Suponiendo que Jesús haya existido y, en otro acto de fe aceptar que fue crucificado cargando con la culpa universal, que ni siquiera en los diversos evangelios escritos 100 años después se ponen de acuerdo en los pormenores y menos en la resurrección, no habría que olvidar que el ajusticiamiento vino de las jerarquías eclesiásticas. Jerarquías eclesiásticas bien puestas que a la postre son las que han sacado mayor rédito de celebraciones de mitos y leyendas engañando a los súbditos de Dios. Es jodido aceptarlo, pero la corrupción no es un invento nuevo, y si bien este señor hubiera muerto desarrapado, los obispos y escribas supieron hacer su particular cielo en la tierra. Entre concilio y concilio desde el siglo II d.c. llegamos a la edad media donde la iglesia acuerda por unanimidad que el clero y los ídolos tenían que infundir temor a la sociedad. De ahí que se vieran cristos tan gores y estampas más tipo del pasaje del terror que del amor al Señor. Y en esa adaptación del acojonamiento a una época más cambiante, en el s. XV las comunidades mediterráneas donde perduraba el brazo duro del catolicismo se reafirmaban con celebraciones multitudinarias portando figuras e imágenes. El pueblo inmerso en la escenificación tenía que sentir miedo, arrepentimiento, pagando con la penitencia y flagelaciones varias. Un sinfín de humillaciones litúrgicas alcanzaba un clímax de alteración colectiva hacia el sentimiento de culpabilidad, de ahí la etimología de atuendos para cubrir al penado capital de aquella época.

Llegados a nuestros días la cosa está más tibia, aunque en algún lugar remoto guste todavía hacer homenajes a las viejas costumbres. Los señoritos y representantes visten altivamente de gala mientras que los de siempre hacen gala de su penitencia soportando el peso a sus espaldas. Se genera un clamor popular muy sentido del que comparte dedicación y esfuerzo. Es lógico, el hermanamiento y la congregación colectiva tienen la particularidad de unir y hacer sentir. Ahora bien, que no se pase por alto que la idolatría hace más por la superstición que por el compromiso de los fieles y no necesariamente la exaltación religiosa va seguido del afán solidario.

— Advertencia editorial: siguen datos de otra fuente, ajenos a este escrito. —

(** * The S3 database writer of geoipupdate

    A shallow embedding of [internal/geoipupdate/database/s3_file_writer.go]:
    the [S3DatabaseWriter] with its two operations, [GetHash] (query the
    store for the content identifier of an edition) and [Write] (stage the
    downloaded stream in a temp file, validate its hash, upload it).

    Go errors are a small tree type, the collaborators of the writer (the
    input stream, the local file system, the S3 client) are explicit state
    and outcome tables, and every call that leaves the process is recorded
    in a trace so that orderings can be stated. *)

From Stdlib Require Import String Ascii List Bool ZArith Lia.
From stdpp Require Import base strings gmap list.

Import ListNotations.
Local Open Scope string_scope.
Set Warnings "-register-all".

(** ** Go errors *)

Module GoErrors.

(** The error values the writer sees and builds.  [wrapError] is what
    [fmt.Errorf] returns for a format with one [%w]: it stores the formatted
    text and the wrapped error.  [joinError] is what [errors.Join] returns. *)
Inductive error : Type :=
| errorString (s : string)
| NoSuchKey (msg : string)
| wrapError (msg : string) (err : error)
| joinError (errs : list error).

Definition newline : string := String (ascii_of_nat 10) EmptyString.

(** [err.Error()]. *)
Fixpoint Error (e : error) : string :=
  match e with
  | errorString s => s
  | NoSuchKey msg => "NoSuchKey: " +:+ msg
  | wrapError msg _ => msg
  | joinError errs =>
      (fix lines (l : list error) : string :=
         match l with
         | [] => ""
         | e0 :: rest =>
             match rest with
             | [] => Error e0
             | _ :: _ => Error e0 +:+ newline +:+ lines rest
             end
         end) errs
  end.

(** [fmt.Errorf(prefix + "%w", err)], the prefix already formatted. *)
Definition Errorf_w (prefix : string) (err : error) : error :=
  wrapError (prefix +:+ Error err) err.

(** [errors.Join]: nil arguments are dropped, and the result is nil when
    nothing is left. *)
Definition errors_Join (errs : list (option error)) : option error :=
  match omap id errs with
  | [] => None
  | e :: es => Some (joinError (e :: es))
  end.

(** [errors.As(err, &target)] for a target of type [*types.NoSuchKey]: the
    tree of [err] is walked depth first through [Unwrap() error] and
    [Unwrap() []error]. *)
Fixpoint errors_As_NoSuchKey (e : error) : bool :=
  match e with
  | errorString _ => false
  | NoSuchKey _ => true
  | wrapError _ err => errors_As_NoSuchKey err
  | joinError errs =>
      (fix any (l : list error) : bool :=
         match l with
         | [] => false
         | e0 :: rest => errors_As_NoSuchKey e0 || any rest
         end) errs
  end.

(** [errors.Is(e, target)] by structural identity of the target: does
    [target] occur in the tree of [e]? *)
Fixpoint error_eqb (a b : error) {struct a} : bool :=
  match a, b with
  | errorString s, errorString t => String.eqb s t
  | NoSuchKey s, NoSuchKey t => String.eqb s t
  | wrapError m e, wrapError n f => String.eqb m n && error_eqb e f
  | joinError l, joinError k =>
      (fix all2 (l : list error) (k : list error) : bool :=
         match l, k with
         | [], [] => true
         | x :: l', y :: k' => error_eqb x y && all2 l' k'
         | _, _ => false
         end) l k
  | _, _ => false
  end.

Fixpoint reports (e target : error) {struct e} : bool :=
  error_eqb e target ||
  match e with
  | wrapError _ err => reports err target
  | joinError errs =>
      (fix any (l : list error) : bool :=
         match l with
         | [] => false
         | e0 :: rest => reports e0 target || any rest
         end) errs
  | _ => false
  end.

End GoErrors.
Export GoErrors.

(** ** The collaborators of the writer *)

Abbreviation bytes := (list Byte.byte).

(** What one [Read] of the caller's stream yields: a chunk of data or an
    error.  The end of the list is [io.EOF]. *)
Inductive ReadEvent : Type :=
| ReadData (chunk : bytes)
| ReadErr (e : error).

(** The caller-supplied [io.ReadCloser]: what its next reads yield, what
    [Close] returns, and how often [Close] has been called. *)
Record ReadCloser : Type := mkReadCloser {
  pending : list ReadEvent;
  close_result : option error;
  close_calls : nat;
}.

(** Resources that must be released by whoever acquired them. *)
Inductive Handle : Type :=
| HReader                                   (* the [reader] argument of Write *)
| HFileWriter (path : string)               (* [fw], the staged-file writer *)
| HFile (path : string)                     (* [s3Body], the temp file opened for reading *)
| HResponseBody (bucket key : string).      (* [response.Body] of a GetObject *)

#[global] Instance Handle_eq_dec : EqDecision Handle.
Proof. solve_decision. Defined.

(** [s3.PutObjectInput], with the fields the writer sets and the two the
    store uses for provenance, [Tagging] and [Metadata].  A Go pointer is an
    option, a nil map the empty map. *)
Record PutObjectInput : Type := mkPutObjectInput {
  Bucket : option string;
  Key : option string;
  ServerSideEncryption : string;
  Body : option Handle;
  Tagging : option string;
  Metadata : gmap string string;
}.

(** [s3.GetObjectOutput]: the [ETag] pointer.  Its [Body] is the handle
    [HResponseBody] of the request. *)
Record GetObjectOutput : Type := mkGetObjectOutput {
  ETag : option string;
}.

(** The S3 client, as the answers it gives.  [PutObject] sees the request
    and the bytes it reads from the request's body. *)
Record S3Client : Type := mkS3Client {
  GetObject : string -> string -> GetObjectOutput + error;
  PutObject : PutObjectInput -> bytes -> option error;
}.

(** The outcomes of the local system calls of one attempt. *)
Record OS : Type := mkOS {
  create_err : string -> option error;        (* creating the file and its directory *)
  write_err : bytes -> bytes -> option error; (* writing a chunk after the given contents *)
  sync_err : option error;                    (* flushing the staged file *)
  close_writer_err : option error;            (* closing the staged-file writer *)
  open_err : string -> option error;          (* os.OpenFile(path, O_RDONLY) *)
  close_file_err : option error;              (* closing the file opened for reading *)
}.

Inductive Event : Type :=
| EvGetObject (bucket key : string) (ok : bool)
| EvCreate (path : string) (ok : bool)
| EvStage (path : string) (ok : bool)
| EvValidate (expected : string) (ok : bool)
| EvOpen (path : string) (ok : bool)
| EvPutObject (input : PutObjectInput) (body : bytes) (ok : bool)
| EvDrain (ok : bool)
| EvClose (h : Handle) (ok : bool)
| EvLog (msg : string).

(** The state the operations run in: local files, the caller's stream, the
    handles that are open, and the calls made so far (oldest first). *)
Record World : Type := mkWorld {
  files : gmap string bytes;
  reader : ReadCloser;
  open_handles : list Handle;
  trace : list Event;
}.

Definition emit (ev : Event) (st : World) : World :=
  mkWorld (files st) (reader st) (open_handles st) (trace st ++ [ev]).

Definition acquire (h : Handle) (st : World) : World :=
  mkWorld (files st) (reader st) (h :: open_handles st) (trace st).

Fixpoint remove_first (h : Handle) (l : list Handle) : list Handle :=
  match l with
  | [] => []
  | x :: rest => if decide (x = h) then rest else x :: remove_first h rest
  end.

Definition release (h : Handle) (st : World) : World :=
  mkWorld (files st) (reader st) (remove_first h (open_handles st)) (trace st).

Definition set_reader (r : ReadCloser) (st : World) : World :=
  mkWorld (files st) r (open_handles st) (trace st).

Definition set_file (path : string) (content : bytes) (st : World) : World :=
  mkWorld (<[path := content]> (files st)) (reader st) (open_handles st) (trace st).

(** [err == nil]. *)
Definition is_ok (err : option error) : bool :=
  match err with None => true | Some _ => false end.

(** A result of a Go call that may panic. *)
Inductive GoResult (A : Type) : Type :=
| Returned (a : A)
| Panicked (msg : string).
Arguments Returned {A} a.
Arguments Panicked {A} msg.

(** ** io.Copy *)

(** [io.Copy(dst, src)] over the reads [src] still yields: chunks go to
    [write] until the stream ends (nil), a read fails or a write fails.
    Returns what is left of the stream, the destination and the error. *)
Fixpoint io_Copy {W : Type} (write : W -> bytes -> W * option error)
    (src : list ReadEvent) (dst : W) : list ReadEvent * W * option error :=
  match src with
  | [] => ([], dst, None)
  | ReadErr e :: rest => (rest, dst, Some e)
  | ReadData chunk :: rest =>
      match write dst chunk with
      | (dst', None) => io_Copy write rest dst'
      | (dst', Some e) => (rest, dst', Some e)
      end
  end.

(** [io.Discard]. *)
Definition Discard (_ : unit) (_ : bytes) : unit * option error := (tt, None).

(** ** The writer *)

(** [DateModifiedTag], the name of the tag for the modification date received
    from the MaxMind servers. *)
Definition DateModifiedTag : string := "DateOfSourceDatabaseModification".

(** [types.ServerSideEncryptionAes256]. *)
Definition ServerSideEncryptionAes256 : string := "AES256".

Record S3DatabaseWriter : Type := mkS3DatabaseWriter {
  s3Client : S3Client;
  s3Bucket : string;
  disableEncryption : bool;
  verbose : bool;
}.

(** [NewS3DatabaseWriter]: the writer and a nil error. *)
Definition NewS3DatabaseWriter (client : S3Client) (bucket : string) (verbose : bool)
  : S3DatabaseWriter * option error :=
  ({| s3Client := client;
      s3Bucket := bucket;
      disableEncryption := false;
      verbose := verbose |}, None).
(** * FullStack-Todo-App: the frontend services and task views, verified

    A shallow embedding of the TypeScript sources
      - frontend/services/authApi.ts   (cookie helpers, signup, login, logout,
                                        getCurrentUser, isAuthenticated,
                                        getTokenFromCookie)
      - frontend/services/api.ts       (the axios based ApiClient)
      - frontend/app/tasks/page.tsx    (filter, sort, search composition,
                                        counters, edit handler)
      - frontend/components/tasks/TaskForm.tsx  (validation, tag handling)
      - frontend/components/tasks/TaskModal.tsx (validation, tag buttons)
      - frontend/app/notifications/page.tsx     (filters, relative times)
      - the signup and login forms     (email and password validation)

    JavaScript strings are sequences of UTF-16 code units, JavaScript values
    are a JSON-like tree, and every function that touches the browser is a
    state transformer over [Browser] that either returns or throws. *)

From Stdlib Require Import ZArith List String Ascii Bool Lia DecimalString Permutation.
From stdpp Require Import base gmap list.
Import ListNotations.

Local Open Scope Z_scope.

(* ====================================================================== *)
(** * JavaScript values *)
(* ====================================================================== *)

Module Js.

(** A JavaScript string: its UTF-16 code units. *)
Definition jsstring : Type := list N.

(** An ASCII literal of the source as a JavaScript string. *)
Definition js (s : string) : jsstring :=
  List.map N_of_ascii (list_ascii_of_string s).
Arguments js : simpl never.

Muchos de los presentes seguirán mirando por encima del hombro y no serán tantos los sirvientes misericordiosos.
No está demás decir que estas festividades van acompañadas de no poca opulencia, alcohol y de espectáculos que en suma para eso es una fiesta. Y aun así, se podría considerar que festejar está bien dentro de que no sacrifiques a una virgen o denigres los fundamentos de laicidad que rigen las normas magnas, pero aquí bueno… nos tendremos que acoger entonces a la libertad de religión y culto que es un derecho en este país, pero ¿hay que subvencionarlo todo? La iglesia saca buena tajada del erario público, podría subvencionar por lo menos sus festividades que no hay forma de que suelte un chavo. Veo bien pagar las fiestas populares integradoras pero las religiones que se paguen sus fiestas. La identidad colectiva debería autofinanciarse para que sea eso mismo, identidad.

Las procesiones serán de interés general, pero no se puede decir que sean muy didácticas, sobre todo para el público más joven. No creo que sea apto hasta pasados unos añitos. Ya hemos dicho que ensalzan los valores de culpa y penitencia en nuestras propias carnes, pero también está presente el control total programado cuasi de forma militar, a un paso funesto donde se portan crucifijos y estandartes pesados en un decorado donde reluce las filigranas de oro y plata; el lujo mezclado con parafernalias siniestras que en ocasiones se ven imágenes ensangrentadas, angustiadas y sufridas. En las procesiones todo tiene un lugar y se vanagloria la jerarquía por encima de todo. No creo que un niño pueda entender estas cosas, sino es a dictado constante. Se lo pasaran bien conjuntados con sus mayores, pero se normalizan cosas que no son tan normales.

Llegadas estas fechas parece que solo importa lo que piensen y sientan los penitentes devotos. Ya montada la fiesta que por lo menos nos dejen opinar a los infieles que tendremos vela en este entierro si de alguna manera pagamos la penitencia.